Figure 2.

Characteristic evaluation of differentiation in HL‐60 cells. (a) Flow cytometric analysis of CD13 in HL‐60 cells. To measure CD13 expression, HL‐60 cells (A and B: untreated cells, C: tetradecanoylphorbol‐13‐acetate (TPA)‐treated cells, D: TPA + geldanamycin‐treated cells) were grown for 7 days in the presence or absence of different drugs (TPA: 1 nM, geldanamycin: 200 nM). Cells (B, C, and D) were then labeled with phycoerythrin‐conjugated anti‐human CD13 mouse monoclonal antibody or control IgG (A) and analyzed by a Becton Dickinson FACSCalibur. (b) Effect of 17‐(allylamino)‐17‐demethoxygeldanamysin (17‐AAG) on TPA‐induced CD13 expression (A and B: untreated cells, C: TPA‐treated cells, D: TPA +17‐AAG‐treated cells) were grown for 48 h in the presence or absence of different drugs (TPA: 10 nM, 17‐AAG: 20 nM). Cells (B, C, and D) were then labeled with PE‐conjugated anti‐human CD13 mouse monoclonal antibody or control IgG (A) and analyzed. (c) Invasiveness of cultured HL‐60 cells with low‐dose/long‐term TPA treatment through Matrigel.

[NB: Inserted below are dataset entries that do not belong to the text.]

(** X13: in a dry run the row is logged success as soon as the form is
    filled: the submit selector and the success check are not read, so a
    mapping without them, or with a success check that cannot be met, still
    succeeds, and the session is the one the fill left. *)
Theorem dry_run_stops_after_fill {B E : Type}
    (drv : Driver B E) (re_fullmatch : string -> string -> res bool)
    (buffer_full : list csv_row -> bool)
    (args : Args.t) (cfg : Mapping) (processed : gset Z) (idx : Z) (row : Row)
    (st : run B E) (err : option string) (s : session B E) :
  Args.dry_run args = true ->
  row_no_of args idx ∉ processed ->
  validate_row re_fullmatch (to_row_dict row) (fields cfg) = Ok err ->
  err_truthy err = false ->
  fill_form drv cfg (to_row_dict row) (sess st) = (Ok tt, s) ->
  process_row drv re_fullmatch buffer_full args cfg processed idx row st
  = (Ok tt, count_success (writerow buffer_full (row_no_of args idx) "success" ""
                             (with_sess s st))).
Proof.
  intros Hdry Hnot Hval Herr Hfill. unfold process_row.
  destruct (decide (row_no_of args idx ∈ processed)); [contradiction|].
  rewrite Hval, Herr. unfold fill_and_submit, bind. rewrite Hfill, Hdry.
  reflexivity.
Qed.

(** The mapping whose success check has no selector fails every submitted
    row; in a dry run the same row is logged success without a click on the
    submit button. *)
Lemma dry_run_stops_after_fill_witness :
  exists s,
    calls s = [CGet "http://form.test/"; CFindElement "#name"; CClear "#name";
               CSendKeys "#name" "Ann"]
    /\ process_row tick_page literal_fullmatch roomy_buffer dry_args
         (name_only_mapping text_only_head) ∅ 0 row_ann fresh_run
       = (Ok tt, count_success (writerow roomy_buffer 1 "success" ""
                                  (with_sess s fresh_run))).
Proof.
  eexists. split; [|
    eapply (dry_run_stops_after_fill tick_page literal_fullmatch roomy_buffer dry_args
              (name_only_mapping text_only_head) ∅ 0 row_ann fresh_run None)].
  2: reflexivity. 2: set_solver. 2: vm_compute; reflexivity. 2: reflexivity.
  2: vm_compute; reflexivity.
  reflexivity.
Defined.

(** ** [load_mapping] and the start of [main] (lines 22-25, 94-123) *)

Lemma load_fields_app raw1 raw2 :
  load_fields (raw1 ++ raw2)
  = res_bind (load_fields raw1) (fun fs1 =>
    res_bind (load_fields raw2) (fun fs2 => Ok (fs1 ++ fs2))).
Proof.
  induction raw1 as [|[k v] raw1 IH]; simpl.
  - destruct (load_fields raw2); reflexivity.
  - destruct (FieldRule.init v) as [rule|e]; simpl; [|reflexivity].
    rewrite IH. destruct (load_fields raw1) as [fs1|e]; simpl; [|reflexivity].
    destruct (load_fields raw2); reflexivity.
Qed.

Lemma load_fields_ok raw fs :
  load_fields raw = Ok fs ->
  Forall2 (fun (kv : string * FieldRule.kwargs) (kr : string * FieldRule.t) =>
             fst kv = fst kr /\ FieldRule.init (snd kv) = Ok (snd kr)) raw fs.
Proof.
  revert fs. induction raw as [|[k v] raw IH]; simpl; intros fs.
  - intros [= <-]. constructor.
  - destruct (FieldRule.init v) as [rule|e] eqn:Hinit; simpl; [|discriminate].
    destruct (load_fields raw) as [rest|e]; simpl; [|discriminate].
    intros [= <-]. constructor; [simpl; auto | now apply IH].
Qed.

(** X14: a mapping that loads keeps its head and gives one rule per entry
    of [fields], under the same column name and in the declared order, each
    rule being the one its keyword arguments construct. *)
Theorem load_mapping_keeps_order (h : MappingHead)
    (raw : list (string * FieldRule.kwargs)) (cfg : Mapping) :
  load_mapping h (Some raw) = Ok cfg ->
  head cfg = h
  /\ map fst (fields cfg) = map fst raw
  /\ Forall2 (fun (kv : string * FieldRule.kwargs) (kr : string * FieldRule.t) =>
                fst kv = fst kr /\ FieldRule.init (snd kv) = Ok (snd kr))
       raw (fields cfg).
Proof.
  unfold load_mapping. destruct (load_fields raw) as [fs|e] eqn:Hfs; simpl; [|discriminate].
  intros [= <-]. simpl. apply load_fields_ok in Hfs.
  split; [reflexivity|]. split; [|exact Hfs].
  induction Hfs as [|kv kr raw fs [Hk _] _ IH]; simpl; [reflexivity|].
  rewrite Hk, IH. reflexivity.
Qed.
(* ===== verification/_CoqProject ===== *)
-Q . S2P
Prelude.v
PyDict.v
PyVal.v
Directory.v
DirectoryFacts.v
DirectoryWitness.v
Mirror.v
Agent.v
Peers.v
PeersFacts.v
Threads.v
Registry.v
RegistryFacts.v
Base64.v
Attachments.v
AttachmentsFacts.v
Metrics.v
Trace.v
Rpc.v
RpcFacts.v
TestServices.v
Workers.v
WorkersFacts.v
DirProcess.v
Launcher.v
DirSvc.v
EventApi.v
EventLock.v
Connect.v
Discovery.v
Notify.v
Advertise.v
Results.v
Utils.v
Exceptions.v
Session.v
SessionFacts.v
Logging.v
Config.v
ConfigFacts.v
Docs.v
Glob.v
Suites.v
SuitesFacts.v
TestRunner.v
Process.v
AppUtil.v
AppUtilFacts.v
Hosts.v
Cursor.v
Stubs.v
Swig.v
SwigFacts.v
Telnet.v
Cmd.v
TelnetShell.v
TelnetFacts.v
TelnetShellFacts.v
Sessions.v
(** [apply_peer_event(event)] *)
Definition apply_peer_event (clock : Z) (event : pydict) : M dir unit :=
  let now := vget_or event "timestamp" (VInt clock) in
  (if is_loss (vget event "event_type") && truthy (event_runtime event)
   then remove_subscriber (event_runtime event) else ret tt) ;;;
  let! d := get in
  let '(rs, notifications, out) :=
    peer_event_loop (peer_event_step event now (retention_seconds d)) (records d) in
  modify (set_records rs) ;;;
  lift_res out ;;;
  for_each (deliver event) notifications.

(** ** Queries *)

(** [record['retention_deadline'] and record['retention_deadline'] <= now] *)
Definition expired (now : Z) (r : svc_record) : bool :=
  match retention_deadline r with
  | Some t => negb (t =? 0) && (t <=? now)
  | None => false
  end.

(** [purge_expired(now)] *)
Definition purge_expired (clock : Z) (now : option Z) : M dir unit :=
  let now := match now with Some n => if n =? 0 then clock else n | None => clock end in
  let! d := get in
  let purged := List.filter (λ p, expired now p.2) (records d) in
  modify (set_records (List.filter (λ p, negb (expired now p.2)) (records d))) ;;;
  for_each (λ p, notify_lifecycle "retention-purge" (copy_record p.2) [] VNone
                   [("purged_at", VInt now)]) purged.

(** [value and record.get(field) != value] holds for no listed field *)
Definition fields_match (record filters : pydict) (fields : list string) : bool :=
  forallb (λ field, let value := vget filters field in
                    negb (truthy value) || py_eqb (vget record field) value) fields.

(** [__record_matches] *)
Definition record_matches (record : svc_record) (filters : pydict) : res bool :=
  if negb (fields_match (record_dict record) filters
             ["service_id"; "service_name"; "service_type"]) then Ok false
  else
  let? qt := record_value (record_dict record) ["qpm_type"] in
  if negb (bits_match qt (vget_or filters "qpm_type" (VInt (-1)))) then Ok false
  else
  let? qc := record_value (record_dict record) ["qpm_capabilities"] in
  if negb (bits_match qc (vget_or filters "qpm_capabilities" (VInt (-1)))) then Ok false
  else
  let? props := as_dict (py_or (vget filters "properties") (VDict [])) in
  if negb (forallb (λ p, py_eqb (vget (properties record) p.1) p.2) props) then Ok false
  else
  let name := vget filters "selector_name" in
  if truthy name && negb (py_eqb (vget (selector record) "name") name) then Ok false
  else
  let alias := vget filters "selector_alias" in
  let? alias_ok := if truthy alias
                   then py_contains alias (vget_or (selector record) "aliases" (VList []))
                   else Ok true in
  if negb alias_ok then Ok false
  else
  let resource := vget filters "selector_resource" in
  if truthy resource
  then py_contains resource (vget_or (selector record) "resources" (VList []))
  else Ok true.

(** [__binding_matches] *)
Definition binding_matches (binding filters : pydict) : bool :=
  fields_match binding filters ["binding_name"; "client_class"; "service_class"].

Record resolved := Resolved {
  service_record : svc_record;
  selected_binding : pydict;
  latest_generation : Z
}.

(** The matches one record contributes. *)
Definition resolve_record (filters : pydict) (record : svc_record) : res (list resolved) :=
  if decide (state record = STATE_UP) then
    let? ok := record_matches record filters in
    if ok then
      Ok (map (λ b, Resolved (copy_record record) (dupdate [] b) (generation record))
              (List.filter (λ b, binding_matches b filters) (api_bindings record)))
    else Ok []
  else Ok [].

(** [resolve_services] *)
Definition resolve_services (clock : Z) (filters : pydict) : M dir (list resolved) :=
  purge_expired clock None ;;;
  let! d := get in
  lift_res (res_map (@concat _) (rmapM (resolve_record filters) (dvals (records d)))).

(** [query(include_inactive)] *)
Definition query (clock : Z) (include_inactive : bool) : M dir (list svc_record) :=
  purge_expired clock None ;;;
  let! d := get in
  ret (map copy_record
         (List.filter (λ r, include_inactive || bool_decide (state r = STATE_UP))
            (dvals (records d)))).

(** [get_service_generation(service_id)] *)
Definition get_service_generation (clock : Z) (service : val) : M dir (option Z) :=
  purge_expired clock None ;;;
  let! key := lift_res (hash_key service) in
  let! d := get in
  ret (generation <$> dget (records d) key).
(* ===== verification/DirectoryFacts.v ===== *)
(** * Correctness of the service directory

    The well-formedness invariant of the directory and its preservation by
    every operation, the refinement of the record table to one small state
    machine per service, and the functional behaviour of registration,
    deregistration, peer events, resolution, purge and subscriptions. *)

From S2P Require Import Prelude PyDict PyVal Directory.

Local Open Scope string_scope.
Local Open Scope Z_scope.
Local Open Scope list_scope.

(** ** Operations as data, and reachable states *)

Inductive dir_op :=
  | OpAddListener (listener : nat) (is_callable : bool)
  | OpRemoveListener (listener : nat)
  | OpSubscribe (cb : option (nat * bool)) (event_type : string) (subscriber filters : val)
      (new_id : string)
  | OpUnsubscribe (id : string)
  | OpRegister (clock : Z) (record peer : pydict)
  | OpDeregister (clock : Z) (service runtime gen : val)
  | OpPeerEvent (clock : Z) (event : pydict)
  | OpResolve (clock : Z) (filters : pydict)
  | OpQuery (clock : Z) (include_inactive : bool)
  | OpPurge (clock : Z) (now : option Z)
  | OpGeneration (clock : Z) (service : val).

(** The state an operation leaves, whether it returned or raised. *)
Definition exec_op (op : dir_op) (d : dir) : dir :=
  match op with
  | OpAddListener l c => (add_lifecycle_listener l c d).1
  | OpRemoveListener l => (remove_lifecycle_listener l d).1
  | OpSubscribe cb t s f i => (register_event_notification cb t s f i d).1
  | OpUnsubscribe i => (unregister_event_notification i d).1
  | OpRegister c r p => (register_service c r p d).1
  | OpDeregister c s r g => (deregister_service c s r g d).1
  | OpPeerEvent c e => (apply_peer_event c e d).1
  | OpResolve c f => (resolve_services c f d).1
  | OpQuery c b => (query c b d).1
  | OpPurge c n => (purge_expired c n d).1
  | OpGeneration c s => (get_service_generation c s d).1
  end.

Inductive dir_step : dir → dir → Prop :=
  | dir_step_op op d : dir_step d (exec_op op d).
(* ===== verification/Peers.v ===== *)
(** * The peer table ([python/infra/defw_peers.py])

    One record per live or recently lost connection, keyed by its peer handle,
    and the connect targets remembered until their peer shows up.  The parent's
    name, host and port come from the native configuration
    ([cdefw_global]), which is the argument [parent]. *)

From S2P Require Import Prelude PyDict PyVal Agent.

Local Open Scope string_scope.
Local Open Scope Z_scope.
Local Open Scope list_scope.
Import PyNotations.
Local Open Scope py_scope.

Definition CONNECTION_OUTBOUND : string := "OUTBOUND".

(** What the code accepts as an endpoint: a dict, an [Endpoint], or nothing. *)
Inductive ep_arg :=
  | EpNone
  | EpDict (d : pydict)
  | EpObj (e : Endpoint).

(** [_endpoint_value] *)
Definition endpoint_value (ep : ep_arg) (attr : string) (dflt : val) : val :=
  match ep with
  | EpNone => dflt
  | EpDict d => vget_or d attr dflt
  | EpObj e => vget_or (endpoint_attrs e) attr dflt
  end.

Definition ep_truthy (ep : ep_arg) : bool :=
  match ep with EpNone => false | EpDict d => truthy (VDict d) | EpObj _ => true end.

Definition endpoint_address (ep : ep_arg) : val :=
  endpoint_value ep "address" (endpoint_value ep "addr" (VStr "")).
Definition endpoint_node_name (ep : ep_arg) : val :=
  endpoint_value ep "node_name" (endpoint_value ep "name" (VStr "")).

(** [_endpoint_signature] *)
Definition endpoint_signature (ep : ep_arg) : option (val * val * val * val) :=
  if ep_truthy ep then
    Some (endpoint_address ep, endpoint_value ep "listen_port" (VInt 0),
          endpoint_node_name ep, endpoint_value ep "hostname" (VStr ""))
  else None.

Definition signature_eqb (a b : option (val * val * val * val)) : bool :=
  match a, b with
  | None, None => true
  | Some (a1, a2, a3, a4), Some (b1, b2, b3, b4) =>
      py_eqb a1 b1 && py_eqb a2 b2 && py_eqb a3 b3 && py_eqb a4 b4
  | _, _ => false
  end.

(** [_endpoint_listen_port] *)
Definition endpoint_listen_port (ep : ep_arg) : Z :=
  match py_int (py_or (endpoint_value ep "listen_port" (VInt 0)) (VInt 0)) with
  | Ok n => n
  | Raise _ => 0
  end.

(** [_endpoint_node_type] *)
Definition endpoint_node_type (ep : ep_arg) : val := endpoint_value ep "node_type" VNone.

(** [_endpoint_hostname] *)
Definition endpoint_hostname (ep : ep_arg) : val :=
  py_or (endpoint_value ep "hostname" (VStr "")) (endpoint_address ep).

(** [_endpoint_runtime_id] *)
Definition endpoint_runtime_id (ep : ep_arg) : val :=
  let rid := endpoint_value ep "remote_uuid" (VStr "") in
  let rid := if truthy rid then rid else endpoint_value ep "runtime_id" (VStr "") in
  if py_eqb rid (VStr ZERO_UUID) then VStr "" else py_or rid (VStr "").

(** A peer record. *)
Record peer_record := PeerRecord {
  peer_handle : val;
  runtime_id : val;
  endpoint : pydict;
  transport_context : val;
  connection_direction : val;
  is_self : bool;
  last_seen : val;
  peer_node_type : val;
  callable : bool;
  loss_reason : val
}.

(** Keys of the pending table: [('runtime', id)] and [('endpoint', sig)]. *)
Inductive pending_key :=
  | PRuntime (id : hkey)
  | PEndpoint (address port node host : hkey).

#[export] Instance pending_key_eq_dec : EqDecision pending_key.
Proof. solve_decision. Defined.

Record peer_table := PeerTable {
  peers : odict hkey peer_record;
  pending_targets : odict pending_key pydict
}.

Definition empty_table : peer_table := PeerTable [] [].

Definition set_peers (ps : odict hkey peer_record) (t : peer_table) : peer_table :=
  PeerTable ps (pending_targets t).
Definition set_pending (ps : odict pending_key pydict) (t : peer_table) : peer_table :=
  PeerTable (peers t) ps.

(** The parent configuration of this process. *)
Record parent_cfg := Parent {
  parent_name : val;
  parent_hostname : val;
  parent_port : val
}.

Definition signature_key (s : val * val * val * val) : res pending_key :=
  let '(a, p, n, h) := s in
  let? a := hash_key a in
  let? p := hash_key p in
  let? n := hash_key n in
  let? h := hash_key h in
  Ok (PEndpoint a p n h).

(** [__endpoint_record] *)
Definition endpoint_record (ep : ep_arg) : pydict :=
  [("address", endpoint_address ep);
   ("listen_port", endpoint_value ep "listen_port" (VInt 0));
   ("node_name", endpoint_node_name ep);
   ("hostname", endpoint_value ep "hostname" (VStr ""));
   ("pid", endpoint_value ep "pid" (VInt 0));
   ("port", endpoint_value ep "port" (VInt 0));
   ("node_type", endpoint_value ep "node_type" (VInt EN_DEFW_SERVICE));
   ("runtime_id", endpoint_runtime_id ep)].

(** [remember_connect_target] *)
Definition remember_connect_target (ep : ep_arg) (direction : val) : M peer_table unit :=
  let record := endpoint_record ep in
  let record := if truthy direction then dset record "connection_direction" direction
                else record in
  let rid := endpoint_runtime_id ep in
  (if truthy rid then
     let! k := lift_res (hash_key rid) in
     modify (λ t, set_pending (dset (pending_targets t) (PRuntime k) record) t)
   else ret tt) ;;;
  match endpoint_signature ep with
  | Some s =>
      let! k := lift_res (signature_key s) in
      modify (λ t, set_pending (dset (pending_targets t) k record) t)
  | None => ret tt
  end.

(** [__pending_for] *)
Definition pending_for (t : peer_table) (rid : val) (ep : pydict) : res pydict :=
  let? pending := if truthy rid then
                    let? k := hash_key rid in
                    Ok (dget_or (pending_targets t) (PRuntime k) [])
                  else Ok [] in
  if truthy (VDict pending) then Ok pending
  else match endpoint_signature (EpDict ep) with
       | Some s =>
           let? k := signature_key s in
           Ok (dget_or (pending_targets t) k [])
       | None => Ok pending
       end.

(** [x and x != 'None'] on a configured name *)
Definition configured (v : val) : bool := truthy v && negb (py_eqb v (VStr "None")).

(** [__infer_node_type] *)
Definition infer_node_type (parent : parent_cfg) (ep : pydict) : val :=
  if configured (parent_name parent) &&
     py_eqb (vget_or ep "node_name" (VStr "")) (parent_name parent)
  then VInt EN_DEFW_DIRSVC
  else if configured (parent_hostname parent) &&
          py_eqb (vget_or ep "hostname" (VStr "")) (parent_hostname parent) &&
          py_eqb (vget_or ep "listen_port" (VInt 0)) (parent_port parent)
  then VInt EN_DEFW_DIRSVC
  else VNone.

(** The endpoint a record has after an event: what the event says, over what
    was known; blank values do not erase. *)
Definition merge_endpoint (current : option peer_record) (ep : pydict) : pydict :=
  match current with
  | None => ep
  | Some cur =>
      dupdate (endpoint cur)
        (List.filter (λ p, negb (py_eqb p.2 VNone || py_eqb p.2 (VStr ""))) ep)
  end.

Definition cur_field (current : option peer_record) (f : peer_record → val) (dflt : val) : val :=
  match current with Some cur => f cur | None => dflt end.

(** The record an event leads to; [event_type] is known to be applicable. *)
Definition update_record (parent : parent_cfg) (t : peer_table) (handle : val)
    (current : option peer_record) (event : pydict) (timestamp : val) : res peer_record :=
  let event_type := vget event "event_type" in
  let? ep := py_dict_or_empty (vget event "endpoint") in
  let ep := merge_endpoint current ep in
  let rid := py_or (py_or (vget event "remote_runtime_id") (VStr ""))
                   (cur_field current runtime_id (VStr "")) in
  let? pending := pending_for t rid ep in
  let rid := if truthy rid then rid else vget_or pending "runtime_id" (VStr "") in
  let reason := vget_or event "reason" (VStr "") in
  let '(call, loss) :=
    if py_eqb event_type (VStr "PEER_READY") then (true, VStr "")
    else if py_eqb event_type (VStr "PEER_DEGRADED") then (true, reason)
    else if py_eqb event_type (VStr "PEER_LOST") then (false, reason)
    else match current with
         | Some cur => (callable cur, loss_reason cur)
         | None => (false, VStr "")
         end in
  Ok (PeerRecord handle rid ep
        (py_or (vget event "transport_context") (cur_field current transport_context (VStr "")))
        (py_or (py_or (vget event "connection_direction")
                      (cur_field current connection_direction VNone))
               (vget_or pending "connection_direction" (VStr "")))
        (truthy (vget_or event "is_self" (VBool false)))
        timestamp
        (py_or (py_or (py_or (py_or (vget event "node_type") (vget ep "node_type"))
                             (cur_field current peer_node_type VNone))
                      (vget pending "node_type"))
               (infer_node_type parent ep))
        call loss).

(** [apply_event] *)
Definition apply_event (parent : parent_cfg) (clock : Z) (event : pydict)
    : M peer_table (option peer_record) :=
  let handle := vget event "peer_handle" in
  if negb (truthy handle) then ret None
  else
  let event_type := vget event "event_type" in
  let timestamp := vget_or event "timestamp" (VInt clock) in
  let! key := lift_res (hash_key handle) in
  let! t := get in
  let current := dget (peers t) key in
  let! stale := lift_res (match current with
                          | Some cur => py_lt timestamp (last_seen cur)
                          | None => Ok false
                          end) in
  if stale then ret current
  else if py_eqb event_type (VStr "PEER_REMOVED") then
    modify (set_peers (ddel (peers t) key)) ;;; ret current
  else if match current with Some _ => false | None => true end &&
          negb (py_eqb event_type (VStr "PEER_READY") || py_eqb event_type (VStr "PEER_DEGRADED"))
  then ret None
  else
  let! record := lift_res (update_record parent t handle current event timestamp) in
  modify (set_peers (dset (peers t) key record)) ;;;
  ret (Some record).

(** [__record_matches_transport_endpoint] *)
Definition matches_transport_endpoint (record : peer_record) (target : ep_arg) : bool :=
  let ep := EpDict (endpoint record) in
  if negb (endpoint_listen_port ep =? endpoint_listen_port target) then false
  else if endpoint_listen_port ep =? 0 then false
  else
  let target_node_type := endpoint_node_type target in
  let record_node_type := py_or (peer_node_type record) (endpoint_node_type ep) in
  if truthy target_node_type && truthy record_node_type &&
     negb (py_eqb target_node_type record_node_type) then false
  else truthy (endpoint_hostname target) && truthy (endpoint_hostname ep) &&
       py_eqb (endpoint_hostname target) (endpoint_hostname ep).

(** [__record_matches] *)
Definition record_matches (record : peer_record) (target : ep_arg) (direction : val) : bool :=
  if negb (callable record) then false
  else if truthy direction && negb (py_eqb (connection_direction record) direction) then false
  else
  let rid := endpoint_runtime_id target in
  if truthy rid then py_eqb rid (runtime_id record)
  else
  let signature := endpoint_signature target in
  let record_signature := endpoint_signature (EpDict (endpoint record)) in
  if match signature with Some _ => true | None => false end &&
     negb (signature_eqb record_signature signature) &&
     negb (matches_transport_endpoint record target)
  then false
  else true.

(** [__find_record] *)
Definition find_record (t : peer_table) (target : ep_arg) (direction : val) (fallback : bool)
    : res (option peer_record) :=
  let handle := endpoint_value target "blk_uuid" (VStr "") in
  let scan := Ok (List.find (λ r, record_matches r target direction) (dvals (peers t))) in
  if truthy handle && negb (py_eqb handle (VStr ZERO_UUID)) then
    let? k := hash_key handle in
    match dget (peers t) k with
    | Some record => if record_matches record target direction then Ok (Some record)
                     else if fallback then scan else Ok None
    | None => if fallback then scan else Ok None
    end
  else scan.

(** [__record_to_agent]: the endpoint of the agent, or [None] when its
    runtime is not known. *)
Definition record_to_agent (record : peer_record) (target : ep_arg) : res (option Endpoint) :=
  let ep := endpoint record in
  let nt := py_or (peer_node_type record)
              (endpoint_value target "node_type" (VInt EN_DEFW_SERVICE)) in
  let rid := py_or (runtime_id record) (endpoint_value target "remote_uuid" (VStr "")) in
  if negb (truthy rid) then Ok None
  else
  res_map Some
    (new_endpoint
       (py_or (vget ep "address") (endpoint_value target "addr" (VStr "")))
       (vget_or ep "port" (endpoint_value target "port" (VInt 0)))
       (vget_or ep "listen_port" (endpoint_value target "listen_port" (VInt 0)))
       (vget_or ep "pid" (endpoint_value target "pid" (VInt 0)))
       (py_or (vget ep "node_name") (endpoint_value target "name" (VStr "")))
       (py_or (vget ep "hostname") (endpoint_value target "hostname" (VStr "")))
       nt rid (peer_handle record)).

(** [get_agent] *)
Definition get_agent (t : peer_table) (target : ep_arg) (direction : val) (fallback : bool)
    : res (option Endpoint) :=
  let? record := find_record t target direction fallback in
  match record with
  | None => Ok None
  | Some r => record_to_agent r target
  end.

(** [get_dirsvc_agent] *)
Definition get_dirsvc_agent (t : peer_table) : res (option Endpoint) :=
  match List.find (λ r, callable r && py_eqb (peer_node_type r) (VInt EN_DEFW_DIRSVC))
          (dvals (peers t)) with
  | Some r => record_to_agent r EpNone
  | None => Ok None
  end.

(** [get] *)
Definition get_peer (t : peer_table) (handle : val) : res (option peer_record) :=
  res_map (dget (peers t)) (hash_key handle).

(** [snapshot] *)
Definition snapshot (t : peer_table) : odict hkey peer_record := peers t.
(* ===== verification/PeersFacts.v ===== *)
(** * Correctness of the peer table

    The table invariant, what an event does to it, and what a lookup may
    return. *)

From S2P Require Import Prelude PyDict PyVal Agent Peers.

Local Open Scope string_scope.
Local Open Scope Z_scope.
Local Open Scope list_scope.

Inductive peer_op :=
  | OpEvent (parent : parent_cfg) (clock : Z) (event : pydict)
  | OpRemember (ep : ep_arg) (direction : val).

Definition exec_peer (op : peer_op) (t : peer_table) : peer_table :=
  match op with
  | OpEvent p c e => (apply_event p c e t).1
  | OpRemember ep dir => (remember_connect_target ep dir t).1
  end.

Definition run_peers (ops : list peer_op) (t : peer_table) : peer_table :=
  fold_left (λ t op, exec_peer op t) ops t.

(** Each connection has one record, filed under its own handle. *)
Definition table_ok (t : peer_table) : Prop :=
  dict_ok (peers t) ∧
  ∀ k r, (k, r) ∈ peers t → hash_key (peer_handle r) = Ok k ∧ truthy (peer_handle r) = true.

(** ** What an event does *)

Definition is_type (event : pydict) (ty : string) : bool :=
  py_eqb (vget event "event_type") (VStr ty).

Definition event_timestamp (clock : Z) (event : pydict) : val :=
  vget_or event "timestamp" (VInt clock).

(** [true] when the event is older than what the table knows of that peer. *)
Definition is_stale (cur : option peer_record) (ts : val) : res bool :=
  match cur with Some r => py_lt ts (last_seen r) | None => Ok false end.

Untreated HL‐60 cells, TPA‐treated cells (1 nM, 7 days), TPA + geldanamycin‐treated cells (TPA 1 nM, geldanamycin 200 nM, 7 days), and geldanamycin‐treated cells (200 nM, 7 days) were compared. (d) Invasiveness of cultured HL‐60 cells with high‐dose/short‐term TPA treatment through Matrigel. Untreated HL‐60 cells, TPA‐treated cells (100 nM, 1 h), TPA + geldanamycin‐treated cells (TPA 100 nM, geldanamycin 2 mM, 1 h), and geldanamycin‐treated cells (2 mM, 1 h) were compared. The results were expressed as a percentage of the control. Data are mean ± SD. *P < 0.05, compared with the control. The results were expressed as percent of the control. Data are mean ± SD. *P < 0.05, compared with the control.